-- Data records follows --

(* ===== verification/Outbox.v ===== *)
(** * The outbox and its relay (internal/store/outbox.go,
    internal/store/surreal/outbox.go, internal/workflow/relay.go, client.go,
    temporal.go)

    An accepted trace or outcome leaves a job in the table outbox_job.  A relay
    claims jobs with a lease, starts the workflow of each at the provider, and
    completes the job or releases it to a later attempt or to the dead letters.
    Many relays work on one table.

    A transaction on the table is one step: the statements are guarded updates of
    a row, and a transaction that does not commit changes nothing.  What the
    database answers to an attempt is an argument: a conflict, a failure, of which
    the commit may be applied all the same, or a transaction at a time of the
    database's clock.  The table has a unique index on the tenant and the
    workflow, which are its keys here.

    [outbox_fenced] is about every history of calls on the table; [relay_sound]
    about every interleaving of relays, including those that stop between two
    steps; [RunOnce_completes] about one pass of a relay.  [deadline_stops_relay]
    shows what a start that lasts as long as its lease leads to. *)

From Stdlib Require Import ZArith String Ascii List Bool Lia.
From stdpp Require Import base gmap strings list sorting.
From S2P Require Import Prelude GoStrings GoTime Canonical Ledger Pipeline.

-- Data records concluded --

= Work order =
Copy out the material in full, exactly as it reads.

= Answer to the problem =
(* ===== verification/Outbox.v ===== *)
(** * The outbox and its relay (internal/store/outbox.go,
    internal/store/surreal/outbox.go, internal/workflow/relay.go, client.go,
    temporal.go)

    An accepted trace or outcome leaves a job in the table outbox_job.  A relay
    claims jobs with a lease, starts the workflow of each at the provider, and
    completes the job or releases it to a later attempt or to the dead letters.
    Many relays work on one table.

    A transaction on the table is one step: the statements are guarded updates of
    a row, and a transaction that does not commit changes nothing.  What the
    database answers to an attempt is an argument: a conflict, a failure, of which
    the commit may be applied all the same, or a transaction at a time of the
    database's clock.  The table has a unique index on the tenant and the
    workflow, which are its keys here.

    [outbox_fenced] is about every history of calls on the table; [relay_sound]
    about every interleaving of relays, including those that stop between two
    steps; [RunOnce_completes] about one pass of a relay.  [deadline_stops_relay]
    shows what a start that lasts as long as its lease leads to. *)

From Stdlib Require Import ZArith String Ascii List Bool Lia.
From stdpp Require Import base gmap strings list sorting.
From S2P Require Import Prelude GoStrings GoTime Canonical Ledger Pipeline.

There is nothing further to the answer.